Instrument-Revised (VPRAI-R), which qualified her as a level 1 risk to reoffend. Defendant’s

criminal history consisted of a 2017 misdemeanor conviction for driving on a suspended license,

for which she received 12 months of court supervision. According to defendant’s mother,

defendant “has a learning disability and has the cognitive level of a 15 or 16 year old.”

¶8 The State also proffered the following regarding the county’s pretrial services

unit:

“In Livingston County [the Office of Statewide Pretrial Services (OSPS)]

is a two-person unit who monitor roughly between 70 to a [sic] 100 clients. They

can meet with them in person or via phone, and they meet as often as the court

orders them to.

In regards to monitoring services that OSPS offers, they offer either

[Secure Continuous Remote Alcohol Monitoring (SCRAM)] or GPS. They don’t

have any other monitoring services such as, well, any other monitoring services.

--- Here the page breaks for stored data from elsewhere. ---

(** Which days are retained, for a threshold that is not negative. *)
Lemma retained_iff (df : DataFrame) (max_gap_days : Z) (out : DataFrame) :
  observation_set idx df -> rows df <> [] -> (0 <= max_gap_days)%Z ->
  fst (fill_gaps idx cs cv df max_gap_days) = Ok out ->
  (forall d, present out d <->
       observed_on df d \/ exists k, missing_run df d k /\ (k <= max_gap_days)%Z)
  /\ (forall d, missing_run df d max_gap_days -> present out d)
  /\ (forall d, missing_run df d (max_gap_days + 1) -> ~ present out d).
Proof.
  intros Hobs Hne Hmg H.
  assert (Hiff : forall d, present out d <->
       observed_on df d \/ exists k, missing_run df d k /\ (k <= max_gap_days)%Z).
  { intro d. split.
    - apply present_cases; assumption.
    - intros [Ho | (k & Hrun & Hk)].
      + destruct Ho as (r & Hr & Hd & _).
        destruct (observation_retained idx cs cv df max_gap_days out r Hobs Hmg H Hr)
          as (r' & Hr' & Hd' & _).
        exists r'. split; [exact Hr' | congruence].
      + eapply run_retained; eauto. }
  split; [exact Hiff |]. split.
  - intros d Hrun. apply Hiff. right. exists max_gap_days. split; [exact Hrun | lia].
  - intros d Hrun Hp. apply Hiff in Hp. destruct Hp as [Ho | (k & Hrun' & Hk)].
    + destruct Hrun as (a & b & Hd & _ & _ & Hnone & _). apply (Hnone d Hd Ho).
    + pose proof (missing_run_unique df d _ _ Hrun Hrun'). lia.
Qed.

End Runs.

(* ================================================================== *)
(** * Filling *)
(* ================================================================== *)

Section Filling.

Variable idx : Index.
Variable cs : list (nat * Qc) -> nat -> Qc.
Variable cv : Z -> list (option Qc) -> nat -> option Qc.

Lemma count_valid_In col v : In (Some v) col -> count_valid col <> 0%nat.
Proof.
  intro H. unfold count_valid.
  assert (Hin : In (Some v) (filter (fun c => negb (isnull c)) col))
    by (apply filter_In; split; [exact H | reflexivity]).
  destruct (filter (fun c => negb (isnull c)) col); [destruct Hin | discriminate].
Qed.

Lemma weights_of_length gaps sizes mg :
  List.length sizes = List.length gaps ->
  List.length (weights_of gaps sizes mg) = List.length gaps.
Proof. intro H. unfold weights_of. rewrite map2_length. lia. Qed.

(** The solve of the smoothing step never fails on an Observation set. *)
Lemma solve_succeeds_holds df mg :
  observation_set idx df -> rows df <> [] -> solve_succeeds df mg.
Proof.
  intros Hobs Hne smoothed H.
  destruct (calendar_first df Hne) as (b0 & rest & Ec & Hb0).
  pose proof (sorted_input_means idx df Hobs b0 Hb0) as Hm.
  eapply smooth_means_filled; [| | | exact H].
  - destruct (idx_mean b0) as [v |] eqn:Ev; [| congruence].
    apply (count_valid_In _ v). rewrite Ec. simpl. left. exact Ev.
  - rewrite weights_of_length by (rewrite gap_sizes_of_length; reflexivity).
    unfold gaps_of. rewrite !length_map. reflexivity.
  - apply weights_of_binary.
Qed.

(** Claim C2, amended: for a threshold that is not negative.  For a
    non-empty Observation set, whenever [fill_gaps] returns: a day (of any
    kind, so also one strictly between the first and the last date) has a
    row in the output if and only if it is observed or lies in a maximal run
    of missing days of length at most [max_gap_days]; a run of exactly
    [max_gap_days] days is retained, a run of [max_gap_days + 1] days is
    dropped entirely; and every retained row has a mean, so the retained
    missing days are filled. *)
Theorem retained_iff_short_run (df : DataFrame) (max_gap_days : Z)
    (out : DataFrame) :
  observation_set idx df -> rows df <> [] -> (0 <= max_gap_days)%Z ->
  fst (fill_gaps idx cs cv df max_gap_days) = Ok out ->
  (forall d, present out d <->
       observed_on df d
       \/ exists k, missing_run df d k /\ (k <= max_gap_days)%Z)
  /\ (forall d, missing_run df d max_gap_days -> present out d)
  /\ (forall d, missing_run df d (max_gap_days + 1) -> ~ present out d)
  /\ (forall r', In r' (rows out) -> idx_mean r' <> None).
Proof.
  intros Hobs Hne Hmg H.
  destruct (retained_iff idx cs cv df max_gap_days out Hobs Hne Hmg H)
    as (H1 & H2 & H3).
  repeat split; try assumption; try (apply H1).
  apply (filled_rows idx cs cv df max_gap_days out Hobs Hne H).
  apply solve_succeeds_holds; assumption.
Qed.

(** ** Frames without secondary statistics are always filled *)

Lemma has_column_merged c df :
  has_column c (merged_frame df) = (String.eqb c "date" || has_column c df)%bool.
Proof.
  unfold merged_frame, merge_left, has_column. cbn [columns existsb].
  destruct (String.eqb c "date") eqn:E; [reflexivity |]. cbn [orb].
  induction (columns df) as [| c' l IH]; [reflexivity |].
  cbn [filter existsb].
  destruct (String.eqb c' "date") eqn:E'; cbn [negb existsb].
  - apply String.eqb_eq in E'. subst c'. rewrite E. exact IH.
  - rewrite IH. reflexivity.
Qed.

Lemma fill_gaps_returns df mg :
  observation_set idx df -> rows df <> [] ->
  has_column (min_col idx) df = false -> min_col idx <> "date"%string ->
  has_column (max_col idx) df = false -> max_col idx <> "date"%string ->
  has_column (stdDev_col idx) df = false -> stdDev_col idx <> "date"%string ->
  exists out, fst (fill_gaps idx cs cv df mg) = Ok out.
Proof.
  intros Hobs Hne Hmin Dmin Hmax Dmax Hstd Dstd.
  pose proof (solve_succeeds_holds df mg Hobs Hne) as Hs.
  destruct Hobs as (Hdate & Hmean & Hall).
  rewrite fill_gaps_nonempty by assumption. cbn [fst].
  unfold fill_gaps_body.
  rewrite !has_column_merged.
  change (has_column (mean_col idx) (dates_to_datetime df))
    with (has_column (mean_col idx) df).
  change (has_column (min_col idx) (dates_to_datetime df))
    with (has_column (min_col idx) df).
  change (has_column (max_col idx) (dates_to_datetime df))
    with (has_column (max_col idx) df).
  change (has_column (stdDev_col idx) (dates_to_datetime df))
    with (has_column (stdDev_col idx) df).
  rewrite Hmean, Hmin, Hmax, Hstd, orb_true_r. cbn [negb].
  apply String.eqb_neq in Dmin, Dmax, Dstd. rewrite Dmin, Dmax, Dstd. cbn [orb].
  destruct (existsb (fun g => g)
              (map (fun r => isnull (idx_mean r)) (rows (merged_frame (dates_to_datetime df)))));
    cbn [negb]; [| eexists; reflexivity].
  unfold solve_succeeds in Hs. unfold calendar_rows, gaps_of in Hs.
  rewrite <- merged_frame_rows in Hs.
  destruct (smooth_means _ _) as [smoothed | e] eqn:Es.
  - cbn [bind interpolate_column]. eexists; reflexivity.
  - exfalso. unfold smooth_means in Es.
    destruct (series_mean _) as [m |]; [| discriminate].
    unfold whittaker_smooth in Es.
    rewrite length_map in Es.
    rewrite weights_of_length in Es
      by (rewrite gap_sizes_of_length; reflexivity).
    rewrite !length_map, Nat.eqb_refl in Es. discriminate.
Qed.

In regards to GPS, GPS is a device that they can place on them that will let them

know where the defendant is. They can put barriers on it, like letting them know

-3- where not to go. That would alert them if they went somewhere they weren’t

supposed to. If there was a violation of the GPS monitoring, that violation would

get reported from the company to OSPS who would then file a report to report the

violation to the Court. So, that does take some time. SCRAM works in a similar

way in that if SCRAM were ordered and there was a violation on the SCRAM

device, then that would get reported to OSPS for them to file and report to the

Court.

Other than that, most of the rest of the reporting that OSPS has to

monitoring is self-reported meaning that the defendant would have to report any

violations herself; such as, if this Court ordered no contact or ordered anything

else that would require the defendant to be monitored in some sense, then it would

be up to OSPS to inquire with the defendant and it would totally be dependent on

the defendant being honest.

OSPS has no way to monitor in regards, they don’t do home visits, they

don’t do work visits, they don’t have any way to monitor no contact. If there was

something that rose to the level of needing law-enforcement involvement, of

course they could call law enforcement; but other than that, they don’t have any

enforcement powers.”

¶9 The State argued detention was appropriate because defendant was charged with a

detainable offense, the sexual contact at issue was not consensual, and defendant acknowledged

she continued to sexually penetrate M.S. after she heard M.S. saying “no” and “stop,” such that

M.S. had to push defendant off her to make defendant stop. The State asserted defendant was

dangerous because she forced herself onto M.S., and “but for [M.S.] being able to push the

-4- defendant off of her, who knows where this would have gone.” The State noted the video

indicated defendant admitted to treating another unnamed victim similarly. The State insisted it

was “dangerous to have individuals who are out in the community who do essentially what they

want to do without respecting the person of other individuals.” The State acknowledged

defendant did not have an extensive criminal history but argued detention was proper based on

the seriousness of the charged offense, the forceful nature of the act in question, and the inability

of less-restrictive conditions to mitigate defendant’s dangerousness.